[How to complete this task] Would you filter the listing below so that only lines with the word "Lemma" remain?
***
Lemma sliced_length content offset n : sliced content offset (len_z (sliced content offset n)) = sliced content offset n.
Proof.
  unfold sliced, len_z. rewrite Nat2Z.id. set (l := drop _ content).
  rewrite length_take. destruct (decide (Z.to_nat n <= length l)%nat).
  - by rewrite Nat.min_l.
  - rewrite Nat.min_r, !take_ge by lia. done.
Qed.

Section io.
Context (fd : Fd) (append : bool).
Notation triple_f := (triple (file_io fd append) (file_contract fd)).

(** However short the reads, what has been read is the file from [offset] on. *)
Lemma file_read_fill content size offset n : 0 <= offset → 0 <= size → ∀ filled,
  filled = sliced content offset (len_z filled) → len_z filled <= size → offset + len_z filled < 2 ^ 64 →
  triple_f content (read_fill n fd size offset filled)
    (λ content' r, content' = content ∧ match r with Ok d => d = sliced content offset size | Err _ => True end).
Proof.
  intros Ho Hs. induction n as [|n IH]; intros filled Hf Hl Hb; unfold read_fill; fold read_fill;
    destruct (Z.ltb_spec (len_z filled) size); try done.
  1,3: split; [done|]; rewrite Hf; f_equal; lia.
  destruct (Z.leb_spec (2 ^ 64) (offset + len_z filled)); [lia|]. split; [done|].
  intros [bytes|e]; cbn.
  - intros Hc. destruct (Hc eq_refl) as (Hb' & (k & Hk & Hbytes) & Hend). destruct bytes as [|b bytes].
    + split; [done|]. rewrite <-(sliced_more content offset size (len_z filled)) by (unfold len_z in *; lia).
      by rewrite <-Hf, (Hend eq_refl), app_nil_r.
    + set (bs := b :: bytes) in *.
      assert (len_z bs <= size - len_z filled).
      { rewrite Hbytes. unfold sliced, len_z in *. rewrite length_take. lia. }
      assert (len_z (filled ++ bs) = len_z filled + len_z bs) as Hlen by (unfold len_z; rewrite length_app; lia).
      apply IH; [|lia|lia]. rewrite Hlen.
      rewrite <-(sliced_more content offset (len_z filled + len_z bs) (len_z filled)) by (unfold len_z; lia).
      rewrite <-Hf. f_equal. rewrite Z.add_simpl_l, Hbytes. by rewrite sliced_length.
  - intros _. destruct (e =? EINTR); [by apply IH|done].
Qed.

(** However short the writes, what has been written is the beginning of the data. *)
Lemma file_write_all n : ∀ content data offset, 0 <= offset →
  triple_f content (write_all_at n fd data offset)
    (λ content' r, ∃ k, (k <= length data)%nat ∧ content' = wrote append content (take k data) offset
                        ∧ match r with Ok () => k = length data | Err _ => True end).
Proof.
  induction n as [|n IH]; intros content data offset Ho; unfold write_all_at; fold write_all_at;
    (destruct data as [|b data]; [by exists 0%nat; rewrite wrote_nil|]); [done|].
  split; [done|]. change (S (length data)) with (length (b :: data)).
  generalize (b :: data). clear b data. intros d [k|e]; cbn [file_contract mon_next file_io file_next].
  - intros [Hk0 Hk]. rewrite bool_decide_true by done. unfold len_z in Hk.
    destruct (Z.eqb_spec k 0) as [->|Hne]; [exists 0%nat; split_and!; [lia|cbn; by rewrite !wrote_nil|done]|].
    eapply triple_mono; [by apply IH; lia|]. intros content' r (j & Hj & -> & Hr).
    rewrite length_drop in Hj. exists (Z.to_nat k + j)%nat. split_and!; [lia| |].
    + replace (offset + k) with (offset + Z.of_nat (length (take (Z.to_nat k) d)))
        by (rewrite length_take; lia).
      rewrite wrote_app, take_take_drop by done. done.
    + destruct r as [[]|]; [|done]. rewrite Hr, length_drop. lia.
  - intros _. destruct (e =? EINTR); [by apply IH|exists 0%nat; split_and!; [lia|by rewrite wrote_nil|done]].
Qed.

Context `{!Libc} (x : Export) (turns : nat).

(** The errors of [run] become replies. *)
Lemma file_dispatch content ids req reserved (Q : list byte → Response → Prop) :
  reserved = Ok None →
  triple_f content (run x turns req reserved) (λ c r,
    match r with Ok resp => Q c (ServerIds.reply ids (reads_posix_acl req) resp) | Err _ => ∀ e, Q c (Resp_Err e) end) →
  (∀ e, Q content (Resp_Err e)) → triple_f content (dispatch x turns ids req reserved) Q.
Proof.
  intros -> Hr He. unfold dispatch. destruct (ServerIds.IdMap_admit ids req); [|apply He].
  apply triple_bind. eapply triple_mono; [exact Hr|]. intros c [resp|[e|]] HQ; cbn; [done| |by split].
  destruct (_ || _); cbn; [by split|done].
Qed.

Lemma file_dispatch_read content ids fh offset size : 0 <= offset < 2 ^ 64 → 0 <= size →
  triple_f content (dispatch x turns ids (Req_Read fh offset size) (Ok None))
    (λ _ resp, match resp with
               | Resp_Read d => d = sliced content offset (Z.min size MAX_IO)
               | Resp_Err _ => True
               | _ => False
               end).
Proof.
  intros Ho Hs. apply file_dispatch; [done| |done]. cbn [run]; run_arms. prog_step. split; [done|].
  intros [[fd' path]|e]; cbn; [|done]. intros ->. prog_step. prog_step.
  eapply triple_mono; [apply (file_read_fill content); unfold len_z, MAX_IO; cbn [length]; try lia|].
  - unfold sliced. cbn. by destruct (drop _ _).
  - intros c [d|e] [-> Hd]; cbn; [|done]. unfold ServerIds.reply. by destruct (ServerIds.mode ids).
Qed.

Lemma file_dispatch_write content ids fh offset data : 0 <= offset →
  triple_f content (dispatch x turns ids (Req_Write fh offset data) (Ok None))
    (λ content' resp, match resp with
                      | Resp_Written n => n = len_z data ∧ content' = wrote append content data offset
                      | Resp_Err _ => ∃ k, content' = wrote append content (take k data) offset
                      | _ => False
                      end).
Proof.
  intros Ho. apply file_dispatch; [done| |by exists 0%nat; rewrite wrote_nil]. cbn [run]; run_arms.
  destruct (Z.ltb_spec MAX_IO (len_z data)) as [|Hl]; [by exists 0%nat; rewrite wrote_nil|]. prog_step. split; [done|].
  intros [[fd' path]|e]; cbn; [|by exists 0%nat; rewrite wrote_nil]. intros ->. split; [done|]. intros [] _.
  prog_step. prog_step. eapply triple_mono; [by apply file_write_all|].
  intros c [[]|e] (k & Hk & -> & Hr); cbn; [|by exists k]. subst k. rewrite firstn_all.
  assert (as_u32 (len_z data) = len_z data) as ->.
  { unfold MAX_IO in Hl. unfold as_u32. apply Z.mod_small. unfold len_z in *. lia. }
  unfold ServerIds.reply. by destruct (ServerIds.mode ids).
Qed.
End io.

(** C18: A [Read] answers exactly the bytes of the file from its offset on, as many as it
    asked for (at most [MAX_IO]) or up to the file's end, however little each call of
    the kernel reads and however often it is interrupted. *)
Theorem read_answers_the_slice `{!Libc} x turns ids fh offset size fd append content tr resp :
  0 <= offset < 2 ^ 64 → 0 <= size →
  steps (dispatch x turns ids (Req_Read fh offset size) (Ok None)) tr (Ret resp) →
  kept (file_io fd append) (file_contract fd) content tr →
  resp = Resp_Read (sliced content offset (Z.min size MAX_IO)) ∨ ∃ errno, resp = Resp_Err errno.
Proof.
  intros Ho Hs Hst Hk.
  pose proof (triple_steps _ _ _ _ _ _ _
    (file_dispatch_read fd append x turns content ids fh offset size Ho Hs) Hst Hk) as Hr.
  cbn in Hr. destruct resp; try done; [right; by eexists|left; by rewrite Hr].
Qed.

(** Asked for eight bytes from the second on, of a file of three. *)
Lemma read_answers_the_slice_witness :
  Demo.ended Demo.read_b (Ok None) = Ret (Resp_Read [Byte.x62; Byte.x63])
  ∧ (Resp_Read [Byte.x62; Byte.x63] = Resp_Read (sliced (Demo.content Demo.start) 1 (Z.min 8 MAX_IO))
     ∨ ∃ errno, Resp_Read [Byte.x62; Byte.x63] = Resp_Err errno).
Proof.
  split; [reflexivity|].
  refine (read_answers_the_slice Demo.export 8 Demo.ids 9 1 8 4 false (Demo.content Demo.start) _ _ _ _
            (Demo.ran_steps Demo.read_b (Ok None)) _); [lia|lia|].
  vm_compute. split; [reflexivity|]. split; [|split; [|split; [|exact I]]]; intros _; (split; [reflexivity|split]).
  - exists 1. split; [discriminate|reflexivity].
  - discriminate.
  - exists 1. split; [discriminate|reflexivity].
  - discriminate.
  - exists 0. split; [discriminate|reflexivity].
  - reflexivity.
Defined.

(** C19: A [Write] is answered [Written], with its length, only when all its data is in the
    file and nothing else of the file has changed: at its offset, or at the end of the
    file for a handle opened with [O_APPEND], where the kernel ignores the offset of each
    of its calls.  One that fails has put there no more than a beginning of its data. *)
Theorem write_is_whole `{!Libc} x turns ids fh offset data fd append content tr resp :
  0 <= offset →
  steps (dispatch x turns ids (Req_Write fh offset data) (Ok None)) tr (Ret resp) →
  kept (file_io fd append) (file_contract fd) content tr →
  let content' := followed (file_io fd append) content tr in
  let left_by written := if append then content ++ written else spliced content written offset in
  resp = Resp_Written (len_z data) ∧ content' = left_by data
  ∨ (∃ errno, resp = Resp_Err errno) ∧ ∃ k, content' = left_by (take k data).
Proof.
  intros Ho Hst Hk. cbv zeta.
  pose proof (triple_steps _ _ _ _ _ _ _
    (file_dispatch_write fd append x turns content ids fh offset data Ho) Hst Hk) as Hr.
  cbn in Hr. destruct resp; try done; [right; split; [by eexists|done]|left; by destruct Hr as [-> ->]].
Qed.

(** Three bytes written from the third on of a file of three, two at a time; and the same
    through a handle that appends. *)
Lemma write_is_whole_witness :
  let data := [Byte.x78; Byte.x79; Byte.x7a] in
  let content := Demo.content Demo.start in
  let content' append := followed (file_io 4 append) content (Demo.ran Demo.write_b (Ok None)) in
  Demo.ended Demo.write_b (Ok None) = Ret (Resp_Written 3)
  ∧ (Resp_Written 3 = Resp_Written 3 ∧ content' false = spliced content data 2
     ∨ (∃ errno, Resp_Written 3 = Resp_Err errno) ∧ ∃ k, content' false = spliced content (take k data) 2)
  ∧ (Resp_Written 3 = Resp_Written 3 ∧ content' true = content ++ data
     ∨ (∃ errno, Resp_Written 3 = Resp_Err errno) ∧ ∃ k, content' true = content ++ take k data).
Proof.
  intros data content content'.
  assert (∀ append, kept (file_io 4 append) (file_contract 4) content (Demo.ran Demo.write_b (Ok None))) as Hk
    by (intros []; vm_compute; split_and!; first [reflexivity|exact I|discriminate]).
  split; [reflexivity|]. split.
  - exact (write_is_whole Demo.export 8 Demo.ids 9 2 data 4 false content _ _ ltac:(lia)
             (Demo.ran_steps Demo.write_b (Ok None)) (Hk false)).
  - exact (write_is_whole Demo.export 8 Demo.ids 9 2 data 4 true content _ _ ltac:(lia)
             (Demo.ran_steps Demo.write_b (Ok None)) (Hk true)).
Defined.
***
[Your solution]
Lemma sliced_length content offset n : sliced content offset (len_z (sliced content offset n)) = sliced content offset n.
Lemma file_read_fill content size offset n : 0 <= offset → 0 <= size → ∀ filled,
Lemma file_write_all n : ∀ content data offset, 0 <= offset →
Lemma file_dispatch content ids req reserved (Q : list byte → Response → Prop) :
Lemma file_dispatch_read content ids fh offset size : 0 <= offset < 2 ^ 64 → 0 <= size →
Lemma file_dispatch_write content ids fh offset data : 0 <= offset →
Lemma read_answers_the_slice_witness :
Lemma write_is_whole_witness :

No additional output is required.